Most of those former clients, largely in the individual market, found themselves facing the prospect that they’d have to start over with a new health insurance company mid-year and pay a new round of deductibles in the months to come.
Officials urged health insurers to honor those out-of-pocket and deductibles and not require their new clients to pay them twice in a calendar year.
Kaiser Permanente and Denver Health both agreed to do so, but most health insurers did not.
And while Kaiser and Denver Health stepped up, they serve primarily urban areas – and not the rural communities served by Friday Health. In 2021, the Friday Health plan was available in 36 counties, including 24 counties in Eastern and Southeastern Colorado and the San Luis Valley.
On Wednesday, the House Health & Human Services Committee advanced a bill that could save future consumers thousands of dollars and avoid the headache of double-paying out-of-pocket and deductible costs.
Rep. Kyle Brown, a Louisville Democrat, said deductibles can exceed $8,000 and out-of-pocket maximums can be as high as $10,000. Patients with long-term health issues can easily reach those maximum costs in a year, he said.
Sponsors said House Bill 1258 addresses the rare instances when a health insurer becomes insolvent and leaves the state during the plan year.

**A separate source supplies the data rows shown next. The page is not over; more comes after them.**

(** * Playground-NG control plane: runtime files, liveness probing, process
      signalling and the progress barrier

    A shallow embedding of
      - components/playground-ng/daemon_files.go  (PID/Port records, stale
        cleanup, claim, waitPlaygroundStopped),
      - components/playground-ng/kill_unix.go and its Windows twin,
      - pkg/tuiv2/progress/ui.go, eventlog.go and the uiWriter
        (UI.Sync, the plain engine and the event log),
      - pkg/tuiv2/progress/state.go and the Group and Task handles
        (the engine state that the events are folded into),
    together with the properties of these functions.

    Conventions.
      - Go strings are byte strings: [string] with [ascii] as byte.
      - Go [int], [time.Duration] and [time.Time] are [Z]; durations are in
        nanoseconds, a [time.Time] is the number of nanoseconds since the
        zero Time.
      - A Go function returning [(T, error)] returns a pair [T * option error].
      - The file system is a finite map from paths to files; its operations
        follow POSIX on that map and have no I/O faults of their own.
      - The clock moves in [time.Sleep] only, and it is there that the other
        processes act on the files.
      - Everything outside the process (other processes, the HTTP peer, the
        clock) is read from a [World]. *)

From stdpp Require Import gmap strings list fin_maps.
From Stdlib Require Import ZArith Lia DecimalString DecimalZ DecimalPos.
From Corelib Require Import PrimFloat.
From Stdlib Require Uint63.

#[local] Open Scope string_scope.
#[local] Open Scope list_scope.
#[local] Open Scope Z_scope.

(* ===================================================================== *)
(** * Go library: strings, strconv *)
(* ===================================================================== *)

Module GoStrings.

(** The byte with the given code. *)
Definition byte (n : nat) : Ascii.ascii := Ascii.ascii_of_nat n.

Definition code (c : Ascii.ascii) : nat := Ascii.nat_of_ascii c.

Definition isB (c : Ascii.ascii) (n : nat) : bool := Nat.eqb (code c) n.

(** [strings.asciiSpace]: '\t', '\n', '\v', '\f', '\r', ' '. *)
Definition asciiSpace (c : Ascii.ascii) : bool :=
  isB c 9 || isB c 10 || isB c 11 || isB c 12 || isB c 13 || isB c 32.

(** [unicode.IsSpace] on a two-byte UTF-8 sequence: U+0085, U+00A0. *)
Definition space2 (c1 c2 : Ascii.ascii) : bool :=
  isB c1 194 && (isB c2 133 || isB c2 160).

(** [unicode.IsSpace] on a three-byte UTF-8 sequence: U+1680, U+2000..U+200A,
    U+2028, U+2029, U+202F, U+205F, U+3000. *)
Definition space3 (c1 c2 c3 : Ascii.ascii) : bool :=
  (isB c1 225 && isB c2 154 && isB c3 128)
  || (isB c1 226 && isB c2 128
      && ((Nat.leb 128 (code c3) && Nat.leb (code c3) 138)
          || isB c3 168 || isB c3 169 || isB c3 175))
  || (isB c1 226 && isB c2 129 && isB c3 159)
  || (isB c1 227 && isB c2 128 && isB c3 128).

(** [strings.TrimLeftFunc(s, unicode.IsSpace)]. *)
Fixpoint TrimLeftSpace (s : string) : string :=
  match s with
  | EmptyString => EmptyString
  | String c1 r1 =>
      if asciiSpace c1 then TrimLeftSpace r1
      else match r1 with
           | String c2 r2 =>
               if space2 c1 c2 then TrimLeftSpace r2
               else match r2 with
                    | String c3 r3 =>
                        if space3 c1 c2 c3 then TrimLeftSpace r3 else s
                    | EmptyString => s
                    end
           | EmptyString => s
           end
  end.

(** The same on the reversed string: the bytes of a rune come last first. *)
Fixpoint TrimLeftSpaceRev (s : string) : string :=
  match s with
  | EmptyString => EmptyString
  | String c1 r1 =>
      if asciiSpace c1 then TrimLeftSpaceRev r1
      else match r1 with
           | String c2 r2 =>
               if space2 c2 c1 then TrimLeftSpaceRev r2
               else match r2 with
                    | String c3 r3 =>
                        if space3 c3 c2 c1 then TrimLeftSpaceRev r3 else s
                    | EmptyString => s
                    end
           | EmptyString => s
           end
  end.

(** [strings.TrimRightFunc(s, unicode.IsSpace)]. *)
Definition TrimRightSpace (s : string) : string :=
  String.rev (TrimLeftSpaceRev (String.rev s)).

(** [strings.TrimSpace]. *)
Definition TrimSpace (s : string) : string :=
  TrimRightSpace (TrimLeftSpace s).

(** [strings.HasPrefix(s, prefix)]. *)
Definition HasPrefix (s pre : string) : bool := String.prefix pre s.

(** [strings.TrimPrefix(s, prefix)]. *)
Definition TrimPrefix (s pre : string) : string :=
  if HasPrefix s pre
  then String.substring (String.length pre) ((String.length s - String.length pre)%nat) s
  else s.

(** [strings.Split(s, "\n")]. *)
Fixpoint SplitLines (s : string) : list string :=
  match s with
  | EmptyString => [EmptyString]
  | String c r =>
      if isB c 10 then EmptyString :: SplitLines r
      else match SplitLines r with
           | h :: t => String c h :: t
           | [] => [String c EmptyString]
           end
  end.

(** [strings.Contains(s, substr)]. *)
Fixpoint Contains (s sub : string) : bool :=
  String.prefix sub s
  || match s with
     | EmptyString => false
     | String _ r => Contains r sub
     end.

(** The range of Go's [int] on the 64-bit platforms the program runs on. *)
Definition minInt : Z := - 2 ^ 63.
Definition maxInt : Z := 2 ^ 63 - 1.

Inductive NumError := ErrSyntax | ErrRange.

(** [strconv.Atoi]: an optional sign, then at least one decimal digit and
    nothing else; the value must fit an [int]. *)
Definition Atoi (s : string) : Z + NumError :=
  let '(neg, digits) :=
    match s with
    | String c r =>
        if isB c 45 then (true, r)
        else if isB c 43 then (false, r)
        else (false, s)
    | EmptyString => (false, s)
    end in
  match digits with
  | EmptyString => inr ErrSyntax
  | _ =>
      match NilEmpty.uint_of_string digits with
      | None => inr ErrSyntax
      | Some u =>
          let v := if neg then - Z.of_uint u else Z.of_uint u in
          if (minInt <=? v) && (v <=? maxInt) then inl v else inr ErrRange
      end
  end.

(** [strconv.Itoa], the [%d] verb of [fmt]. *)
Definition Itoa (z : Z) : string := NilEmpty.string_of_int (Z.to_int z).

Definition hexDigit (n : nat) : Ascii.ascii :=
  if Nat.ltb n 10 then byte (48 + n)%nat else byte (87 + n)%nat.

(** One byte under [strconv.Quote]. Bytes from 0x80 on are copied: the
    text is taken to be printable UTF-8. *)
Definition quoteByte (c : Ascii.ascii) : string :=
  let bs := String (byte 92) EmptyString in
  if isB c 34 then bs +:+ String (byte 34) EmptyString
  else if isB c 92 then bs +:+ bs
  else if isB c 7 then bs +:+ "a"
  else if isB c 8 then bs +:+ "b"
  else if isB c 12 then bs +:+ "f"
  else if isB c 10 then bs +:+ "n"
  else if isB c 13 then bs +:+ "r"
  else if isB c 9 then bs +:+ "t"
  else if isB c 11 then bs +:+ "v"
  else if Nat.ltb (code c) 32 || isB c 127
  then bs +:+ "x" +:+ String (hexDigit (code c / 16)%nat) (String (hexDigit (code c mod 16)%nat) EmptyString)
  else String c EmptyString.

Fixpoint quoteBody (s : string) : string :=
  match s with
  | EmptyString => EmptyString
  | String c r => quoteByte c +:+ quoteBody r
  end.

(** [strconv.Quote], the [%q] verb of [fmt]. *)
Definition Quote (s : string) : string :=
  String (byte 34) (quoteBody s) +:+ String (byte 34) EmptyString.

(** Printable ASCII other than the space: no byte of a separator. *)
Definition tokenByte (c : Ascii.ascii) : bool :=
  Nat.leb 33 (code c) && Nat.leb (code c) 126.

Fixpoint allToken (s : string) : bool :=
  match s with
  | EmptyString => true
  | String c r => tokenByte c && allToken r
  end.

(** A non-empty word of such bytes. *)
Definition isToken (s : string) : bool := negb (String.eqb s "") && allToken s.

End GoStrings.
Export GoStrings.

(* ===================================================================== *)
(** * Go library: errors *)
(* ===================================================================== *)

Module GoErrors.

Inductive Errno :=
  EPERM | ENOENT | ESRCH | EAGAIN | EEXIST | EINVAL | ECONNREFUSED | ETIMEDOUT.

(** Go [error] values, by what the program can tell about them. *)
Inductive error :=
| SysErr (e : Errno)                     (* a syscall.Errno, bare or inside the
                                            os/net wrappers that errors.Is and
                                            os.IsNotExist see through *)
| DeadlineExceeded                       (* context.DeadlineExceeded *)
| LibErr (timeout : bool) (msg : string) (* any other library error, with what
                                            its Timeout() method answers *)
| Errorf (msg : string)                  (* fmt.Errorf without %w *)
| Wrap (msg : string) (cause : error).   (* fmt.Errorf("...: %w", cause) and
                                            errors.Annotatef(cause, "...") *)

Definition strerror (e : Errno) : string :=
  match e with
  | EPERM => "operation not permitted"
  | ENOENT => "no such file or directory"
  | ESRCH => "no such process"
  | EAGAIN => "resource temporarily unavailable"
  | EEXIST => "file exists"
  | EINVAL => "invalid argument"
  | ECONNREFUSED => "connection refused"
  | ETIMEDOUT => "connection timed out"
  end.

(** [err.Error()]. *)
Fixpoint errText (e : error) : string :=
  match e with
  | SysErr n => strerror n
  | DeadlineExceeded => "context deadline exceeded"
  | LibErr _ msg => msg
  | Errorf msg => msg
  | Wrap msg cause => msg +:+ ": " +:+ errText cause
  end.

Definition errnoEqb (a b : Errno) : bool :=
  match a, b with
  | EPERM, EPERM | ENOENT, ENOENT | ESRCH, ESRCH | EAGAIN, EAGAIN
  | EEXIST, EEXIST | EINVAL, EINVAL | ECONNREFUSED, ECONNREFUSED
  | ETIMEDOUT, ETIMEDOUT => true
  | _, _ => false
  end.

(** [errors.Is(err, syscall.Errno)]. *)
Fixpoint IsErrno (e : error) (target : Errno) : bool :=
  match e with
  | SysErr n => errnoEqb n target
  | Wrap _ cause => IsErrno cause target
  | _ => false
  end.

(** [errors.Is(err, context.DeadlineExceeded)]. *)
Fixpoint IsDeadlineExceeded (e : error) : bool :=
  match e with
  | DeadlineExceeded => true
  | Wrap _ cause => IsDeadlineExceeded cause
  | _ => false
  end.

(** [errors.As(err, &netErr) && netErr.Timeout()] for
    [netErr interface{ Timeout() bool }]: the first error of the chain
    that has a Timeout method answers. *)
Fixpoint AsTimeout (e : error) : bool :=
  match e with
  | SysErr n => errnoEqb n EAGAIN || errnoEqb n ETIMEDOUT
  | DeadlineExceeded => true
  | LibErr timeout _ => timeout
  | Errorf _ => false
  | Wrap _ cause => AsTimeout cause
  end.

(** [os.IsNotExist] and [os.IsExist]: they do not unwrap fmt's wrappers. *)
Definition IsNotExist (e : error) : bool :=
  match e with SysErr ENOENT => true | _ => false end.

Definition IsExist (e : error) : bool :=
  match e with SysErr EEXIST => true | _ => false end.

(** [errors.AddStack] (pingcap/errors) records a stack trace and keeps the
    error otherwise. *)
Definition AddStack (e : error) : error := e.

(** [errors.Annotatef(err, format, args...)] with the message formatted. *)
Definition Annotatef (e : error) (msg : string) : error := Wrap msg e.

(** The [*strconv.NumError] of a failed [strconv.Atoi]. *)
Definition atoiError (raw : string) (k : NumError) : error :=
  LibErr false ("strconv.Atoi: parsing " +:+ Quote raw +:+ ": "
                +:+ match k with
                    | ErrSyntax => "invalid syntax"
                    | ErrRange => "value out of range"
                    end).

End GoErrors.
Export GoErrors.
(** ** What a run does: output and client calls, in order *)

Inductive message : Type :=
  | Attempting                     (* "Attempting to connect to Qdrant..." *)
  | Connected                      (* "Successfully connected to Qdrant!" *)
  | ConnectionFailed (e : exn)     (* "Connection failed: e. Retrying in 3 seconds..." *)
  | Inserted (n : nat).            (* "Done! Inserted n points." *)

Inductive event : Type :=
  | Print (m : message)
  | Sleep (seconds : nat)
  | GetCollections (r : result unit)
  | CollectionExists (name : string) (r : result bool)
  | CreateCollection (name : string) (cfg : VectorParams) (r : result unit)
  | Upsert (name : string) (points : list PointStruct) (r : result unit).

Definition is_probe (ev : event) : bool :=
  match ev with GetCollections _ => true | _ => false end.
Definition is_exists (ev : event) : bool :=
  match ev with CollectionExists _ _ => true | _ => false end.
Definition is_create (ev : event) : bool :=
  match ev with CreateCollection _ _ _ => true | _ => false end.
Definition is_upsert (ev : event) : bool :=
  match ev with Upsert _ _ _ => true | _ => false end.

(** The calls that write to the database. *)
Definition is_write (ev : event) : bool := is_create ev || is_upsert ev.

(** What the connection loop can emit: probes, its two messages, sleeps. *)
Definition is_loop_event (ev : event) : bool :=
  match ev with
  | GetCollections _ | Sleep _ | Print Connected | Print (ConnectionFailed _) => true
  | _ => false
  end.
(** Both branches of the predict step occur.  With the tolerance
    1e-12, the twist (omega, x, y) = (1, 1, 0) on the zero state takes the
    non-zero branch: the heading becomes 1 and [A_t(1,0)] is
    [cos 2 - cos 1], not the [cos 1 - cos 0] of the heading on entry. *)
Example predict_jacobian_arc_step :
  almost_equal (1 / 1000000000000) 1 0 = false /\
  predict_mean (1 / 1000000000000) vzeros (mkTwist2D 1 1 0) 0%nat = 1 /\
  predict_jacobian (1 / 1000000000000)
    (predict_mean (1 / 1000000000000) vzeros (mkTwist2D 1 1 0))
    (mkTwist2D 1 1 0) 1%nat 0%nat = cos 2 - cos 1.
Proof.
  assert (Hfar : almost_equal (1 / 1000000000000) 1 0 = false).
  { apply almost_equal_far. rewrite Rabs_R1. lra. }
  split; [exact Hfar|].
  unfold predict_jacobian, predict_mean; simpl. rewrite Hfar.
  unfold madd, mset, mzeros, eye, vset, vzeros; simpl.
  split; [ring|].
  replace (0 + 1 + 1) with 2 by ring. replace (0 + 1) with 1 by ring.
  field.
Qed.

(** ** EKF update: landmark slot and initialisation *)

Lemma marker_index_nat (k : Z) :
  (0 <= k)%Z -> Z.to_nat (marker_index k) = (3 + 2 * Z.to_nat k)%nat.
Proof. intro Hk. unfold marker_index. lia. Qed.

Lemma index_ok_iff (idx : Z) :
  index_ok idx = true <-> (0 <= idx /\ idx + 1 < Z.of_nat STATE_SIZE)%Z.
Proof.
  unfold index_ok. rewrite andb_true_iff, Z.leb_le, Z.ltb_lt. tauto.
Qed.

Three other health insurers left Colorado in 2022, but the three – Humana, Oscar and Bright Health – all completed their plan years. Oscar and Bright Health operated in the small group and individual market; Humana operated in the small group market.
HB 1258 requires health insurers to provide a credit on deductibles and copays to consumers signing up for new health plans after their previous insurers shut down.
In order to deal with the added costs for the new insurer, the new plan is only required to credit what consumers have spent and as reported by the previous health plan, its conservatorship or the division of insurance.
Health insurers can also file claims against the estate of the previous insurer for those costs, or file for a surcharge for those costs in their rate filings with the Division of Insurance.
Brown told Colorado Politics that in the rare case when an insurer does not believe it can cover those costs, it may be able to get a waiver from the Commissioner of Insurance.
HB 1258 was amended with a “strike below” amendment that replaced the original bill.
Republicans on the committee raised objections, saying they had not been given sufficient time to review it.
The bill passed on an 9-4 party-line vote and now heads to the House Appropriations Committee.